Invincible #1, Image Comics (from the Ultimate Collection compilation)
writer: Robert Kirkman
artist: Cory Walker
I spent more quality time at the library today, this time with the Invincible hardcover that dominated a shelf space suitable for three or four lesser graphic novels. I had to see what all the fuss was about, both in its size and the rave reviews I've read of the series. I was impressed as much as I wasn't. Before you call me a son of a hero-turned-alien-dictator, let me explain.
First of all, the last time I read an offering at the library, I scribbed the comic's credits so I can list them in my heading, as I've done from day one. This time, I figured I'd be able to dig 'em up in the Internet, as Invincible has become a premiere book for Image's new all-genre . . . well, image. Sure, Kirkman, Walker, and his artisitic successor Ryan Ottley were often credited for their work; the letterer (probably Kirkman himself, but nevertheless) and the colorist were both no where to be found. Of course, I spent mere minutes scrolling through Google results, clicking on the occassionally promising link, and if I had spent a few more minutes I'm sure I would've been successful, but alas, misson incomplete. In this creator's rights driven age of give-me-credit-or-else, why aren't the colorists and letterers getting their due in print? Sometimes poor quality in either department can break a book; other times, either element can save an issue. They are artists, too, and their work should be critiqued. I'm not going to analyze them this time, but you catch my drift. Letters tell the story, and colors wrap the gift. Without them, comics would be glorified coloring books.
Furthermore, my Internet search tainted my review, because my impression of Invincible hinged on its similaries with Ultimate Spider-man, another acclaimed series I intentionally avoided, albeit for different reasons. I wasn't the only one to realize this. I mean, lanky high schooler gets super-powers, gets in trouble beating up the school bully, and wise-cracks his way through muggings and bank robberies? Classic Spider-man. In the first issue, Invincible does have a relatively happy home life, unlike young Spidey's ongoing strife with girls and the ever ill Aunt May, but his bliss was nearly contagious if not consequential to the formulaic structure of the story.

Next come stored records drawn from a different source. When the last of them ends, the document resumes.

(** X5. [normalize] fails exactly when the remote name that [splitHostname]
    derives is not lowercase, and then with the lowercase error: no other
    error comes out of it. *)
Theorem normalize_fails_iff {E : Env} (x : string) :
  (forall e, normalize x = Err e -> e = ErrNotLowercase)
  /\ ((exists e, normalize x = Err e) <-> notLowercasePath x).
Proof.
  split.
  - unfold normalize. destruct (splitHostname x) as [h r].
    destruct (negb (String.eqb (ToLower r) r)).
    + intros e H; now injection H as <-.
    + destruct (String.eqb h DefaultRegistryHostname);
        [destruct (HasPrefix r DefaultRepoPrefix)|]; discriminate.
  - split.
    + intros (e & He). revert He. unfold normalize, notLowercasePath.
      destruct (splitHostname x) as [h r]. simpl snd. intros He Heq.
      rewrite Heq, String.eqb_refl in He. simpl negb in He. cbv iota in He.
      destruct (String.eqb h DefaultRegistryHostname);
        [destruct (HasPrefix r DefaultRepoPrefix)|]; discriminate.
    + intros H. exists ErrNotLowercase. now apply normalize_not_lowercase.
Qed.

Lemma normalize_fails_iff_witness :
  @normalize StdEnv.env "example.com/Team/app" = Err ErrNotLowercase.
Proof.
  assert (H : @notLowercasePath StdEnv.env "example.com/Team/app")
    by (vm_compute; discriminate).
  destruct (proj2 (proj2 (@normalize_fails_iff StdEnv.env "example.com/Team/app")) H)
    as (e & He).
  rewrite He. f_equal.
  exact (proj1 (@normalize_fails_iff StdEnv.env "example.com/Team/app") e He).
Defined.

(** X6. The spellings of an official image have one normal form.  For a
    lowercase [n], the names [library/n], [docker.io/library/n] and
    [index.docker.io/library/n] are normalised to [n]; and when [n] is a
    single segment, so are [n] itself, [docker.io/n] and
    [index.docker.io/n]. *)
Theorem normalize_official_spellings {E : Env} (n : string) :
  ToLower ("library/" ++ n) = "library/" ++ n ->
  normalize ("library/" ++ n) = Ok n
  /\ normalize ("docker.io/library/" ++ n) = Ok n
  /\ normalize ("index.docker.io/library/" ++ n) = Ok n
  /\ (ContainsRune n "/" = false ->
      normalize n = Ok n
      /\ normalize ("docker.io/" ++ n) = Ok n
      /\ normalize ("index.docker.io/" ++ n) = Ok n).
Proof.
  intros Hl.
  assert (Hlib : ContainsRune ("library/" ++ n) "/" = true)
    by apply ContainsRune_prefix_library.
  repeat split.
  - apply normalize_official; [|exact Hl].
    exact (splitHostname_slash "library" n eq_refl).
  - apply normalize_official; [|exact Hl].
    change ("docker.io/library/" ++ n) with ("docker.io" ++ "/" ++ ("library/" ++ n)).
    rewrite (splitHostname_slash "docker.io" ("library/" ++ n) eq_refl).
    change (hostLike "docker.io") with true. cbv iota zeta.
    change (String.eqb "docker.io" WrongRegistryHostname) with true. cbv iota.
    change (String.eqb DefaultRegistryHostname DefaultRegistryHostname) with true.
    now rewrite Hlib.
  - apply normalize_official; [|exact Hl].
    change ("index.docker.io/library/" ++ n)
      with ("index.docker.io" ++ "/" ++ ("library/" ++ n)).
    rewrite (splitHostname_slash "index.docker.io" ("library/" ++ n) eq_refl).
    change (hostLike "index.docker.io") with true. cbv iota zeta.
    change (String.eqb "index.docker.io" WrongRegistryHostname) with false. cbv iota.
    change (String.eqb "index.docker.io" DefaultRegistryHostname) with true.
    now rewrite Hlib.
  - apply normalize_official; [|exact Hl].
    now apply splitHostname_no_slash.
  - apply normalize_official; [|exact Hl].
    change ("docker.io/" ++ n) with ("docker.io" ++ "/" ++ n).
    rewrite (splitHostname_slash "docker.io" n eq_refl).
    change (hostLike "docker.io") with true. cbv iota zeta.
    change (String.eqb "docker.io" WrongRegistryHostname) with true. cbv iota.
    change (String.eqb DefaultRegistryHostname DefaultRegistryHostname) with true.
    now rewrite H.
  - apply normalize_official; [|exact Hl].
    change ("index.docker.io/" ++ n) with ("index.docker.io" ++ "/" ++ n).
    rewrite (splitHostname_slash "index.docker.io" n eq_refl).
    change (hostLike "index.docker.io") with true. cbv iota zeta.
    change (String.eqb "index.docker.io" WrongRegistryHostname) with false. cbv iota.
    change (String.eqb "index.docker.io" DefaultRegistryHostname) with true.
    now rewrite H.
Qed.
Definition issueUpdate (env : Env) (id : string) (partial : Obj)
  : Async World unit :=
  guarded env (IssueUpdate id partial) (λ w,
    (Resolved tt,
     set_issueTable (updateRows (VStr id) partial (issueTable w)) w)).

(** The delete reports the number of rows it removed. *)
Definition issueDelete (env : Env) (id : string) : Async World DeleteResult :=
  guarded env (IssueDelete id) (λ w,
    (Resolved {| affected := Some (length (rowsWithId (VStr id) (issueTable w))) |},
     set_issueTable (deleteRows (VStr id) (issueTable w)) w)).

Definition commentCreate (like : Comment) : Comment := like.

(** The foreign key stored for a comment entity. *)
Definition issueIdOf (entity : Comment) : Value :=
  match comment_issue entity with
  | Some issue => prop "id" (issue_props issue)
  | None => VUndefined
  end.

Definition commentSave (env : Env) (entity : Comment) : Async World Comment :=
  guarded env (CommentSave entity) (λ w,
    match prop "id" (comment_props entity) with
    | VUndefined =>
        let props := <["id" := VStr (genId env (nextId w))]> (comment_props entity) in
        (Resolved {| comment_props := props; comment_issue := comment_issue entity |},
         bump_nextId
           (set_commentTable
              (commentTable w ++
                 [{| row_props := props; row_issueId := issueIdOf entity |}]) w))
    | id =>
        let t :=
          match filter (λ c, prop "id" (row_props c) = id) (commentTable w) with
          | [] => commentTable w ++
                    [{| row_props := comment_props entity;
                        row_issueId := issueIdOf entity |}]
          | _ => (λ c, if decide (prop "id" (row_props c) = id)
                       then {| row_props := comment_props entity ∪ row_props c;
                               row_issueId := issueIdOf entity |}
                       else c) <$> commentTable w
          end in
        (Resolved entity, set_commentTable t w)
    end).

Definition commentFind (env : Env) : Async World (list Comment) :=
  guarded env CommentFind (λ w,
    (Resolved ((λ c, {| comment_props := row_props c; comment_issue := None |})
                 <$> commentTable w),
     w)).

Therein lies my problem with Invincible #1. I know future issues expose his father as an uber-villain, establishing a melodramatic subplot that has made the series the darling of Oedipal complexes everywhere (sans the mother-lust, I think), but in this issue, the kid's too darn happy. He gets his powers, and he mutters, "Finally," as if his father's abilities inevitably entitled him to super-skills. Further, seemingly hours later, he's on the street knocking bad guys around, in what Kirkman could've only described as "garb from the clearance section at Home Depot." Mom and Dad have no problem with their son's recklessness, with willingness to put himself in harm's way when there's no proof that his abilities are permenent or as limitless as his father's? He's half human, too, isn't he? Without these basic conflicts coming into play, Invincible #1 makes for a boring read. I only enjoyed the tale as a superhero romp because I knew (through on-line press, mostly) of the drastic domestic dispute in his future.
The formula is the same, and I know so because I've written it myself: introduce character in action, flashback to origin sequence, introduce supporting characters in stride, one page at a time, then return to introductory moment to resolve conflict. Established the status quo for a dozen issues or so, then take the story in a "bold new direction." Been there, done that. Apparently, even Invincible isn't impervious to this structure. Still, again like Ultimate Spider-man, the series is a success. Perhaps superhero fans simply needed a fresh start. Maybe a few issues into the series, I'll get it. As is, I'm ready for another revamp.
Is Formulaic a good name for a superhero?